Source material:
Definition demo_params (gas_limit : Z) : ChainParams :=
  params_of (mkGenesisConfig "c" "c" 50 1000 10 32 64 [] [] gas_limit 0 8).
Definition demo_ledger_accounts : accounts_map :=
  {[ demo_address 1 := mkAccount 0 0 5000 [] 0 0 (Some (demo_public_key 1));
     demo_address 7 := demo_account 9000000 0 ]}.
Definition demo_genesis : Block :=
  @genesis_with_state_root demo_sha3 demo_bincode_tx demo_bincode_header
    (@compute_full demo_sha3 demo_bincode_account_leaf demo_bincode_storage_leaf
       demo_bincode_contract_leaf demo_ledger_accounts ∅) "c" 0.
Definition demo_chain (gas_limit : Z) (pool : list Transaction) : Blockchain :=
  mkChain (demo_params gas_limit) (demo_state demo_ledger_accounts) pool
    (tree_from_genesis demo_genesis) tracker_new ∅ ∅ ∅ [demo_genesis] ∅ ∅ ∅.
Definition demo_payment (n : Z) : Transaction :=
  demo_sign 7 (@transaction_new demo_sha3 "c" (demo_public_key 7) (replicate 20 x01) 500000 2 n 0).

Definition demo_now : Z := 1700000010.

Section demo.
Import Demo.

Definition demo_made (gas_limit : Z) (pool : list Transaction) : Block :=
  unwrap_or demo_genesis
    (create_block demo_now demo_now (demo_chain gas_limit pool) (demo_keypair 1)).

(** The block produced from one payment, and its validation. *)
Definition demo_block : Block := demo_made 30000 [demo_payment 0].
Definition demo_after : result ChainError () * Blockchain :=
  add_block demo_now demo_block (demo_chain 30000 []).

Lemma demo_after_ok : is_ok demo_after.1 = true.
Proof. vm_compute. exact eq_refl. Qed.

Lemma demo_after_run :
  add_block demo_now demo_block (demo_chain 30000 []) = (Ok (), demo_after.2).
Proof.
  pose proof (is_ok_unwrap demo_after.1 () demo_after_ok) as E.
  rewrite (surjective_pairing (add_block _ _ _)). fold demo_after. rewrite E.
  by destruct (unwrap_or _ _).
Qed.
(** The walk that rebuilds the block tree; it ends at the first missing block. *)
Fixpoint load_tree (weights : accounts_map) (heights : list Z) (t : BlockTree)
    : stM (Cursor D L) ChainError BlockTree :=
  match heights with
  | [] => mret t
  | h :: heights =>
      found ← cursor_block ChainBlockStoreError h;
      match found with
      | None => mret t
      | Some b =>
          let stake := get_staked_balance weights
            (address_bytes_from_public_key (validator_public_key (header b))) in
          load_tree weights heights
            (match insert_block t b stake with Ok (_, t) => t | Err _ => t end)
      end
  end.

(** [iter_blocks().collect()]. *)
Fixpoint collect_blocks (heights : list Z) : stM (Cursor D L) ChainError (list Block) :=
  match heights with
  | [] => mret []
  | h :: heights =>
      found ← cursor_block (λ _, Panic) h;
      rest ← collect_blocks heights;
      mret (match found with Some b => b :: rest | None => rest end)
  end.

Definition storage_result {A} (r : result StorageError A) : stM (Cursor D L) ChainError A :=
  st_lift (map_err ChainStorageError r).

(** The chain [with_storage_mode] builds before it recomputes the state. *)
Definition load_chain (d : D) (genesis : GenesisConfig) (expected_genesis : Block)
    (stored_height : Z) : stM (Cursor D L) ChainError Blockchain :=
  found ← cursor_block ChainBlockStoreError 0;
  genesis_block ← st_lift (ok_or GenesisMismatch found);
  _ ← st_guard (bool_decide (block_hash genesis_block = block_hash expected_genesis)) GenesisMismatch;
  pending ← storage_result (get_all_pending_transactions_compat (gc_chain_id genesis) d);
  slashed ← storage_result (get_slashed_addresses d);
  weights ← storage_result (get_all_accounts_compat d);
  tree ← load_tree (list_to_map weights) (seqZ 1 stored_height) (tree_from_genesis genesis_block);
  finalized_meta ← storage_result (get_meta FINALIZED_HEIGHT_KEY d);
  let finalized_height := default 0 finalized_meta in
  finalized_block ← cursor_block ChainBlockStoreError finalized_height;
  registry ← storage_result (get_meta TOKEN_REGISTRY_KEY d);
  gov ← storage_result (get_meta GOVERNANCE_STATE_KEY d);
  cu ← st_get;
  blocks ← collect_blocks (seqZ 0 (height_count cu));
  mret (mkChain (params_of genesis)
          (mkExec ∅ ∅ ∅ (default registry_new registry) (default governance_new gov)) pending tree
          (with_finalized finalized_height (from_option block_hash [] finalized_block)) slashed ∅ ∅
          blocks ∅ ∅ ∅).

(** [with_storage_mode] on the database [Storage::open] returned. *)
Definition with_storage_mode (now : Z) (genesis_config : option GenesisConfig) (async : bool) (d : D)
    : result ChainError (Node D) :=
  stored ← map_err ChainStorageError (db_get_height d);
  match stored with
  | Some stored_height =>
      schema ← map_err ChainStorageError (get_schema_version d);
      stored_config ← map_err ChainStorageError (get_genesis_config_compat CHAIN_CONFIG_KEY d);
      let stored_genesis := default genesis_config_default stored_config in
      _ ← (match genesis_config with
           | Some expected => if bool_decide (stored_genesis = expected) then Ok () else Err GenesisMismatch
           | None => Ok ()
           end);
      expected_accounts ← accounts_from_genesis stored_genesis;
      let expected_genesis := genesis_with_state_root (compute_full expected_accounts ∅)
        (gc_chain_id stored_genesis) (gc_initial_base_fee_per_gas stored_genesis) in
      cu ← map_err ChainBlockStoreError (@new_with_persist D L _ _ d DEFAULT_BLOCK_CACHE_SIZE false);
      c ← (load_chain d stored_genesis expected_genesis stored_height cu).1;
      let '(r, c) := rebuild_canonical_state now c in
      _ ← r;
      let n := mkNode c (Some d) Sync None (base_height cu) in
      let '(r, n) := if default 1 schema <? CURRENT_SCHEMA_VERSION then persist_full_state n else (Ok (), n) in
      _ ← r;
      Ok (if async then set_mode (Async worker_spawn) n else n)
  | None =>
      c ← from_genesis (default genesis_config_default genesis_config);
      let '(r, n) := persist_full_state (mkNode c (Some d) Sync None 0) in
      _ ← r;
      Ok (if async then set_mode (Async worker_spawn) n else n)
  end.
End node.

Your assignment:
Write out all the entries once more, exactly.

Answer to this task:
Definition demo_params (gas_limit : Z) : ChainParams :=
  params_of (mkGenesisConfig "c" "c" 50 1000 10 32 64 [] [] gas_limit 0 8).
Definition demo_ledger_accounts : accounts_map :=
  {[ demo_address 1 := mkAccount 0 0 5000 [] 0 0 (Some (demo_public_key 1));
     demo_address 7 := demo_account 9000000 0 ]}.
Definition demo_genesis : Block :=
  @genesis_with_state_root demo_sha3 demo_bincode_tx demo_bincode_header
    (@compute_full demo_sha3 demo_bincode_account_leaf demo_bincode_storage_leaf
       demo_bincode_contract_leaf demo_ledger_accounts ∅) "c" 0.
Definition demo_chain (gas_limit : Z) (pool : list Transaction) : Blockchain :=
  mkChain (demo_params gas_limit) (demo_state demo_ledger_accounts) pool
    (tree_from_genesis demo_genesis) tracker_new ∅ ∅ ∅ [demo_genesis] ∅ ∅ ∅.
Definition demo_payment (n : Z) : Transaction :=
  demo_sign 7 (@transaction_new demo_sha3 "c" (demo_public_key 7) (replicate 20 x01) 500000 2 n 0).

Definition demo_now : Z := 1700000010.

Section demo.
Import Demo.

Definition demo_made (gas_limit : Z) (pool : list Transaction) : Block :=
  unwrap_or demo_genesis
    (create_block demo_now demo_now (demo_chain gas_limit pool) (demo_keypair 1)).

(** The block produced from one payment, and its validation. *)
Definition demo_block : Block := demo_made 30000 [demo_payment 0].
Definition demo_after : result ChainError () * Blockchain :=
  add_block demo_now demo_block (demo_chain 30000 []).

Lemma demo_after_ok : is_ok demo_after.1 = true.
Proof. vm_compute. exact eq_refl. Qed.

Lemma demo_after_run :
  add_block demo_now demo_block (demo_chain 30000 []) = (Ok (), demo_after.2).
Proof.
  pose proof (is_ok_unwrap demo_after.1 () demo_after_ok) as E.
  rewrite (surjective_pairing (add_block _ _ _)). fold demo_after. rewrite E.
  by destruct (unwrap_or _ _).
Qed.
(** The walk that rebuilds the block tree; it ends at the first missing block. *)
Fixpoint load_tree (weights : accounts_map) (heights : list Z) (t : BlockTree)
    : stM (Cursor D L) ChainError BlockTree :=
  match heights with
  | [] => mret t
  | h :: heights =>
      found ← cursor_block ChainBlockStoreError h;
      match found with
      | None => mret t
      | Some b =>
          let stake := get_staked_balance weights
            (address_bytes_from_public_key (validator_public_key (header b))) in
          load_tree weights heights
            (match insert_block t b stake with Ok (_, t) => t | Err _ => t end)
      end
  end.

(** [iter_blocks().collect()]. *)
Fixpoint collect_blocks (heights : list Z) : stM (Cursor D L) ChainError (list Block) :=
  match heights with
  | [] => mret []
  | h :: heights =>
      found ← cursor_block (λ _, Panic) h;
      rest ← collect_blocks heights;
      mret (match found with Some b => b :: rest | None => rest end)
  end.

Definition storage_result {A} (r : result StorageError A) : stM (Cursor D L) ChainError A :=
  st_lift (map_err ChainStorageError r).

(** The chain [with_storage_mode] builds before it recomputes the state. *)
Definition load_chain (d : D) (genesis : GenesisConfig) (expected_genesis : Block)
    (stored_height : Z) : stM (Cursor D L) ChainError Blockchain :=
  found ← cursor_block ChainBlockStoreError 0;
  genesis_block ← st_lift (ok_or GenesisMismatch found);
  _ ← st_guard (bool_decide (block_hash genesis_block = block_hash expected_genesis)) GenesisMismatch;
  pending ← storage_result (get_all_pending_transactions_compat (gc_chain_id genesis) d);
  slashed ← storage_result (get_slashed_addresses d);
  weights ← storage_result (get_all_accounts_compat d);
  tree ← load_tree (list_to_map weights) (seqZ 1 stored_height) (tree_from_genesis genesis_block);
  finalized_meta ← storage_result (get_meta FINALIZED_HEIGHT_KEY d);
  let finalized_height := default 0 finalized_meta in
  finalized_block ← cursor_block ChainBlockStoreError finalized_height;
  registry ← storage_result (get_meta TOKEN_REGISTRY_KEY d);
  gov ← storage_result (get_meta GOVERNANCE_STATE_KEY d);
  cu ← st_get;
  blocks ← collect_blocks (seqZ 0 (height_count cu));
  mret (mkChain (params_of genesis)
          (mkExec ∅ ∅ ∅ (default registry_new registry) (default governance_new gov)) pending tree
          (with_finalized finalized_height (from_option block_hash [] finalized_block)) slashed ∅ ∅
          blocks ∅ ∅ ∅).

(** [with_storage_mode] on the database [Storage::open] returned. *)
Definition with_storage_mode (now : Z) (genesis_config : option GenesisConfig) (async : bool) (d : D)
    : result ChainError (Node D) :=
  stored ← map_err ChainStorageError (db_get_height d);
  match stored with
  | Some stored_height =>
      schema ← map_err ChainStorageError (get_schema_version d);
      stored_config ← map_err ChainStorageError (get_genesis_config_compat CHAIN_CONFIG_KEY d);
      let stored_genesis := default genesis_config_default stored_config in
      _ ← (match genesis_config with
           | Some expected => if bool_decide (stored_genesis = expected) then Ok () else Err GenesisMismatch
           | None => Ok ()
           end);
      expected_accounts ← accounts_from_genesis stored_genesis;
      let expected_genesis := genesis_with_state_root (compute_full expected_accounts ∅)
        (gc_chain_id stored_genesis) (gc_initial_base_fee_per_gas stored_genesis) in
      cu ← map_err ChainBlockStoreError (@new_with_persist D L _ _ d DEFAULT_BLOCK_CACHE_SIZE false);
      c ← (load_chain d stored_genesis expected_genesis stored_height cu).1;
      let '(r, c) := rebuild_canonical_state now c in
      _ ← r;
      let n := mkNode c (Some d) Sync None (base_height cu) in
      let '(r, n) := if default 1 schema <? CURRENT_SCHEMA_VERSION then persist_full_state n else (Ok (), n) in
      _ ← r;
      Ok (if async then set_mode (Async worker_spawn) n else n)
  | None =>
      c ← from_genesis (default genesis_config_default genesis_config);
      let '(r, n) := persist_full_state (mkNode c (Some d) Sync None 0) in
      _ ← r;
      Ok (if async then set_mode (Async worker_spawn) n else n)
  end.
End node.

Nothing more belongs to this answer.